◆ Saved data entries ◆
==============================

(* ===== verification/FusionColt.v ===== *)
(** * FusionColt: the COLT meta-predictor of
    src/xiosim/ZCOMPS-fusion/fusion-colt.cpp

    A table of [counter_width]-bit counters indexed by the branch address, a
    history register and the concatenation of the component predictions.  The
    counters are held in [char]s: with eight bits the upper half of their range
    is negative. *)

From S2P Require Import Prelude BPredBase BPredGlobalHist FusionBase.

Module fusion_colt.

(** Source: src/xiosim/ZCOMPS-fusion/fusion-colt.cpp:23-29 fusion_colt_sc_t. *)
Record sc : Type := mk_sc {
  current_ctr : option Z;
  bhr : option Z;
  lookup_bhr : Z;
  updated : bool
}.

(** Source: src/xiosim/ZCOMPS-fusion/fusion-colt.cpp:33-46 fusion_colt_t.
    The members the constructor fixes; [xorshift] it leaves uninitialised. *)
Record cfg : Type := mk_cfg {
  num_pred : Z;
  meta_size : Z;
  meta_mask : Z;
  counter_width : Z;
  counter_shift : Z;
  counter_max : Z;
  history_size : Z;
  history_mask : Z;
  bhr_mask : Z;
  xorshift : Z;
  xormask : Z;
  xor2shift : Z;
  bits : Z
}.

(** Source: src/xiosim/ZCOMPS-fusion/fusion-colt.cpp:48-49 fusion_colt_t. *)
Record t : Type := mk {
  conf : cfg;
  stats : dstats;
  history : list Z;
  ftable : list Z
}.

Definition with_stats (s : t) (st : dstats) : t := mk (conf s) st (history s) (ftable s).
Definition with_history (s : t) (l : list Z) : t := mk (conf s) (stats s) l (ftable s).
Definition with_ftable (s : t) (l : list Z) : t := mk (conf s) (stats s) (history s) l.

(** [(i&1)?((1<<(counter_width-1))-1):(1<<(counter_width-1))], stored in a [char] *)
Definition counter_init (w i : Z) : Z :=
  i8 (if Z.testbit i 0 then Z.shiftl 1 (w - 1) - 1 else Z.shiftl 1 (w - 1)).

(** Source: src/xiosim/ZCOMPS-fusion/fusion-colt.cpp:54-100 fusion_colt_t::fusion_colt_t.
    [garbage] is the value of the uninitialised [xorshift]. *)
Definition create (garbage : Z) (arg_num_pred arg_meta_size arg_counter_width arg_history_size
    arg_bhr_width : Z) : result t :=
  let* _ := guard_or (check_ppow2 arg_meta_size) Fatal in
  let* _ := guard_or (check_ppow2 arg_history_size) Fatal in
  let* _ := guard_or (0 <=? arg_bhr_width) Fatal in
  let* _ := guard_or ((0 <? arg_counter_width) && (arg_counter_width <=? 8)) Fatal in
  Ok (mk (mk_cfg arg_num_pred arg_meta_size (arg_meta_size - 1)
            arg_counter_width (arg_counter_width - 1) (Z.shiftl 1 arg_counter_width - 1)
            arg_history_size (arg_history_size - 1) (history_mask_of arg_bhr_width)
            garbage (Z.shiftr (arg_meta_size - 1) arg_num_pred)
            (Z.log2 arg_meta_size - arg_num_pred)
            (arg_meta_size * arg_counter_width + arg_history_size * arg_bhr_width))
         fusion_init (replicate (Z.to_nat arg_history_size) 0)
         (counter_init arg_counter_width <$> seqZ 0 arg_meta_size)).

(** Source: src/xiosim/ZCOMPS-fusion/fusion-colt.cpp:109-134 fusion_colt_t::lookup. *)
Definition lookup (s : t) (c : sc) (preds : list bool) (a : bp_args) : result (t * sc * bool) :=
  let k := conf s in
  let hi := Z.land (PC a) (history_mask k) in
  let* h := aget (history s) hi in
  let* pred_cat := for_range 0 (num_pred k) (λ i cat,
    let* p := aget preds i in Ok (Z.lor cat (i32 (Z.shiftl (Z.b2z p) i)))) 0 in
  let index := i32 (Z.lor
    (Z.land (Z.lxor (PC a) (u64 (i32 (Z.shiftl h (xorshift k))))) (u64 (xormask k)))
    (u64 (i32 (Z.shiftl pred_cat (xor2shift k))))) in
  let ci := Z.land index (meta_mask k) in
  let* ctr := aget (ftable s) ci in
  Ok (with_stats s (count_lookup (stats s)), mk_sc (Some ci) (Some hi) h false,
      Z.testbit ctr (counter_shift k)).

(** Source: src/xiosim/ZCOMPS-fusion/fusion-colt.cpp:148-157 fusion_colt_t::update.
    The counter moves towards the outcome. *)
Definition train_counter (k : cfg) (o : bool) (ctr : Z) : Z :=
  if o then (if ctr <? counter_max k then i8 (ctr + 1) else ctr)
  else (if 0 <? ctr then i8 (ctr - 1) else ctr).

(** Source: src/xiosim/ZCOMPS-fusion/fusion-colt.cpp:137-158 fusion_colt_t::update. *)
Definition update (s : t) (c : sc) (preds : list bool) (a : bp_args) (our_pred : bool)
  : result (t * sc) :=
  let st := stats_after_update (stats s) (updated c) (outcome a) our_pred in
  let* i := deref (current_ctr c) in
  let* l := amodify (ftable s) i (train_counter (conf s) (outcome a)) in
  Ok (with_stats (with_ftable s l) st, mk_sc (current_ctr c) (bhr c) (lookup_bhr c) true).

(** Source: src/xiosim/ZCOMPS-fusion/fusion-colt.cpp:161-168 fusion_colt_t::spec_update. *)
Definition spec_update (s : t) (c : sc) (our_pred : bool) : result (t * sc) :=
  let s := with_stats s (count_spec_update (stats s)) in
  let* l := bht_spec_update (history s) (bhr c) (bhr_mask (conf s)) our_pred in
  Ok (with_history s l, c).

(** Source: src/xiosim/ZCOMPS-fusion/fusion-colt.cpp:171-176 fusion_colt_t::recover. *)
Definition recover (s : t) (c : sc) (outcome : bool) : result (t * sc) :=
  let* l := bht_recover (history_size (conf s)) (history s) (lookup_bhr c) outcome in
  Ok (with_history s l, c).

(** Source: src/xiosim/ZCOMPS-fusion/fusion-colt.cpp:179-184 fusion_colt_t::flush. *)
Definition flush (s : t) (c : sc) : result (t * sc) :=
  let* l := bht_flush (history_size (conf s)) (history s) (lookup_bhr c) in
  Ok (with_history s l, c).

(** Source: src/xiosim/ZCOMPS-fusion/fusion-colt.cpp:187-193 fusion_colt_t::get_cache. *)
Definition get_cache : sc := mk_sc None None 0 false.

#[export] Instance meta_pred : Fusion t sc := {
  fu_stats := stats;
  fu_num_pred s := num_pred (conf s);
  fu_updated := updated;
  fu_lookup s c preds a _ := lookup s c preds a;
  fu_update := update;
  fu_spec_update s c _ _ p := spec_update s c p;
  fu_recover := recover;
  fu_flush := flush;
  fu_get_cache _ := get_cache;
  fu_reset_stats s := with_stats s (fusion_reset_stats (stats s));
  fu_with_stats := with_stats
}.

(** ** Invariant *)

Definition wf_cfg (k : cfg) : Prop :=
  0 ≤ num_pred k ∧ 1 ≤ meta_size k ∧ meta_mask k = meta_size k - 1 ∧
  1 ≤ history_size k ∧ history_mask k = history_size k - 1 ∧
  1 ≤ counter_width k ≤ 8 ∧ counter_shift k = counter_width k - 1 ∧
  counter_max k = 2 ^ counter_width k - 1.

(** Up to seven bits the counters are within their width; eight do not fit. *)
Definition counter_ok (k : cfg) (x : Z) : Prop :=
  -128 ≤ x < 128 ∧ (counter_width k ≤ 7 → 0 ≤ x ≤ counter_max k).

Definition wf (s : t) : Prop :=
  wf_cfg (conf s) ∧ Z.of_nat (length (history s)) = history_size (conf s) ∧
  row_ok (meta_size (conf s)) (counter_ok (conf s)) (ftable s).

Definition ref (s : t) (c : sc) : Prop :=
  (∃ i, current_ctr c = Some i ∧ 0 ≤ i < meta_size (conf s)) ∧
  (∃ i, bhr c = Some i ∧ 0 ≤ i < history_size (conf s)).

Lemma pow_width w : 1 ≤ w ≤ 8 → 2 ^ w = 2 * 2 ^ (w - 1) ∧ 1 ≤ 2 ^ (w - 1) ≤ 128 ∧
  (w ≤ 7 → 2 ^ (w - 1) ≤ 64).
Proof.
  intros Hw. split; [rewrite <- Z.pow_succ_r by lia; f_equal; lia|].
  split; [split|intros ?].
  - pose proof (Z.pow_pos_nonneg 2 (w - 1)). lia.
  - change 128 with (2 ^ 7). apply Z.pow_le_mono_r; lia.
  - change 64 with (2 ^ 6). apply Z.pow_le_mono_r; lia.
Qed.

Lemma counter_init_ok k i : wf_cfg k → counter_ok k (counter_init (counter_width k) i).
Proof.
  intros (_ & _ & _ & _ & _ & Hw & _ & Em). unfold counter_init, counter_ok.
  destruct (pow_width _ Hw) as (E2 & Hp & Hp7).
  rewrite shiftl_1_l by lia. split; [apply (wrap_s_range 8); lia|].
  intros H7. specialize (Hp7 H7). destruct (Z.testbit i 0); rewrite i8_small; lia.
Qed.

Lemma train_counter_ok k o x : wf_cfg k → counter_ok k x → counter_ok k (train_counter k o x).
Proof.
  intros (_ & _ & _ & _ & _ & Hw & _ & Em) [Hr Hx]. unfold train_counter, counter_ok.
  destruct (pow_width _ Hw) as (E2 & Hp & Hp7).
  destruct o; [destruct (Z.ltb_spec x (counter_max k))|destruct (Z.ltb_spec 0 x)]; try done;
    (split; [apply (wrap_s_range 8); lia|]); intros H7; specialize (Hx H7); specialize (Hp7 H7);
    rewrite i8_small; lia.
Qed.

Lemma fusion_colt_create_ok g n m w h b s : 0 ≤ n → create g n m w h b = Ok s →
  wf s ∧ stats s = init_stats.
Proof.
  unfold create. intros Hn E. inv_ok. split; [|done].
  repeat match goal with H : check_ppow2 _ = true |- _ => apply check_ppow2_pos in H end.
  match goal with H : (_ && _) = true |- _ => apply andb_prop in H as [?%Z.ltb_lt ?%Z.leb_le] end.
  unfold wf. simpl. rewrite length_replicate. rewrite shiftl_1_l by lia.
  match goal with |- context [mk_cfg ?a ?b ?c ?d ?e ?f ?g ?h ?i ?j ?k ?l ?m] =>
    set (k0 := mk_cfg a b c d e f g h i j k l m) end.
  assert (wf_cfg k0) as Hk by (unfold wf_cfg; simpl; split_and!; lia).
  split; [done|]. split; [lia|]. split; [rewrite length_fmap, length_seqZ; lia|].
  apply Forall_fmap, Forall_true. intros i. by apply (counter_init_ok k0).
Qed.

Lemma colt_keeps_conf s s' : wf s' → conf s' = conf s → keeps wf ref s s'.
Proof. intros Hwf E. split; [done|]. intros c. unfold ref. by rewrite E. Qed.

Lemma with_history_wf s l : wf s → length l = length (history s) → wf (with_history s l).
Proof. intros (? & ? & ?) E. unfold wf. simpl. by rewrite E. Qed.

#[export] Instance meta_ok : FusionOk t sc.
Proof.
  refine {| fu_wf := wf; fu_ref := ref |}; simpl; [done|done|..].
  - intros s c preds a _ Hwf Hn. pose proof Hwf as (Hk & Lh & Hf).
    pose proof Hk as (? & Hm & Em & Hh & Eh & _).
    pose proof (land_mask_range (PC a) _ Hh) as R1. rewrite <- Eh in R1. unfold lookup.
    apply wp_bind. wp_array. apply wp_bind.
    apply (wp_for_range (λ _ _, True)); [lia|done| |].
    { intros i b Hi _. apply wp_bind. by wp_array. }
    intros cat _. match goal with |- context [Z.land ?x (meta_mask _)] =>
      pose proof (land_mask_range x _ Hm) as R2 end. rewrite <- Em in R2.
    apply wp_bind. eapply wp_aget_row; [exact Hf|done|]. intros ctr _. simpl.
    split_and!; try done. unfold ref. simpl. eauto 8.
  - intros s c preds a p Hwf Hr Hn. pose proof Hwf as (Hk & Lh & Hf).
    pose proof Hr as ((i & Ei & Hi) & Hb). unfold update. rewrite Ei. simpl. apply wp_bind.
    eapply wp_amodify_row; [exact Hf|done|intros; by apply train_counter_ok|]. intros l Hl. simpl.
    split; [by apply colt_keeps_conf|]. split; [done|]. split; [|done]. split; simpl; eauto.
  - intros s c preds a p Hwf Hr Hn. pose proof Hr as (_ & (i & Ei & Hi)).
    pose proof Hwf as (_ & Lh & _).
    apply wp_bind. apply (wp_bht_spec_update _ _ i); simpl; [done|lia|]. intros l El.
    split_and!; try done. apply colt_keeps_conf; [|done]. by apply (with_history_wf (with_stats s _)).
  - intros s c o Hwf Hr. pose proof Hwf as (_ & Lh & _).
    apply wp_bind, wp_bht_recover; [done|]. intros l El. simpl. split_and!; try done.
    apply colt_keeps_conf; [|done]. by apply with_history_wf.
  - intros s c Hwf Hr. pose proof Hwf as (_ & Lh & _).
    apply wp_bind, wp_bht_flush; [done|]. intros l El. simpl. split_and!; try done.
    apply colt_keeps_conf; [|done]. by apply with_history_wf.
Defined.

(** ** The counters *)

(** Up to seven bits an update is a saturating step. *)
Lemma train_counter_saturates k o x : wf_cfg k → counter_width k ≤ 7 → counter_ok k x →
  train_counter k o x = if o then Z.min (counter_max k) (x + 1) else Z.max 0 (x - 1).
Proof.
  intros (_ & _ & _ & _ & _ & Hw & _ & Em) H7 [Hr Hx]. specialize (Hx H7).
  destruct (pow_width _ Hw) as (E2 & Hp & Hp7). specialize (Hp7 H7).
  unfold train_counter. destruct o.
  - destruct (Z.ltb_spec x (counter_max k)); rewrite ?i8_small; lia.
  - destruct (Z.ltb_spec 0 x); rewrite ?i8_small; lia.
Qed.

(** With the widest counters the constructor accepts (8 bits) COLT cannot
    unlearn: the [char] that holds a counter predicting taken is negative, so
    the guard of the decrement never holds, and updating it with a not-taken
    outcome leaves the whole table as it was. *)
Theorem colt_8bit_counter_stuck_taken s c preds a p s1 c1 our_pred :
  wf s → counter_width (conf s) = 8 → Z.of_nat (length preds) = num_pred (conf s) →
  lookup s c preds a = Ok (s1, c1, p) → p = true → outcome a = false →
  ∃ s2 c2, update s1 c1 preds a our_pred = Ok (s2, c2) ∧ ftable s2 = ftable s.
Proof.
  intros Hwf E8 Hn El -> Ho. pose proof Hwf as (Hk & _ & [Lf Ff]).
  pose proof Hk as (_ & _ & _ & _ & _ & _ & Es & _).
  unfold lookup in El. apply bind_Ok_inv in El as (h & _ & El).
  apply bind_Ok_inv in El as (cat & _ & El). apply bind_Ok_inv in El as (ctr & Ec & El).
  injection El as <- <- Hp. pose proof Ec as Ec'. apply aget_inv in Ec' as [Hi Hc].
  assert (ctr < 0) as Hneg.
  { destruct (Z.ltb_spec ctr 0); [done|]. exfalso.
    pose proof (Forall_lookup_1 _ _ _ _ Ff Hc) as [Hr _].
    assert (Z.testbit ctr (8 - 1) = false) as Eb by (apply (testbit_above ctr 7); simpl; lia).
    rewrite Es, E8, Eb in Hp. done. }
  unfold update. simpl. unfold amodify. rewrite Ec. simpl. rewrite Ho. unfold train_counter.
  rewrite (proj2 (Z.ltb_ge 0 ctr)) by lia. rewrite aset_ok by done. simpl.
  eexists _, _. split; [done|]. simpl. by apply list_insert_id.
Qed.

Lemma colt_8bit_counter_stuck_taken_witness :
  ∃ s s1 c1 s2 c2, create 0 1 2 8 1 1 = Ok s ∧
    lookup s get_cache [false] (mk_args 0 0 0 false) = Ok (s1, c1, true) ∧
    update s1 c1 [false] (mk_args 0 0 0 false) true = Ok (s2, c2) ∧ ftable s2 = ftable s.
Proof.
  destruct (create 0 1 2 8 1 1) as [s|] eqn:E; [|discriminate E].
  pose proof (fusion_colt_create_ok 0 1 2 8 1 1 s ltac:(lia) E) as [Hwf _].
  set (a := mk_args 0 0 0 false).
  destruct (lookup s get_cache [false] a) as [[[s1 c1] p]|] eqn:El;
    [|injection E as <-; vm_compute in El; discriminate El].
  assert (p = true) as Hp by (injection E as <-; vm_compute in El; injection El as _ _ <-; reflexivity).
  destruct (colt_8bit_counter_stuck_taken s get_cache [false] a p s1 c1 true Hwf) as (s2 & c2 & Eu & Ef);
    try done; [injection E as <-; reflexivity..|].
  exists s, s1, c1, s2, c2. rewrite Hp in El. split_and!; done.
Defined.

End fusion_colt.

==============================

◆ TASK ◆
Determine which lines above include the word "context", and report those lines in full.

◆ OUTPUT FOR THIS TASK ◆
  match goal with |- context [mk_cfg ?a ?b ?c ?d ?e ?f ?g ?h ?i ?j ?k ?l ?m] =>
    intros cat _. match goal with |- context [Z.land ?x (meta_mask _)] =>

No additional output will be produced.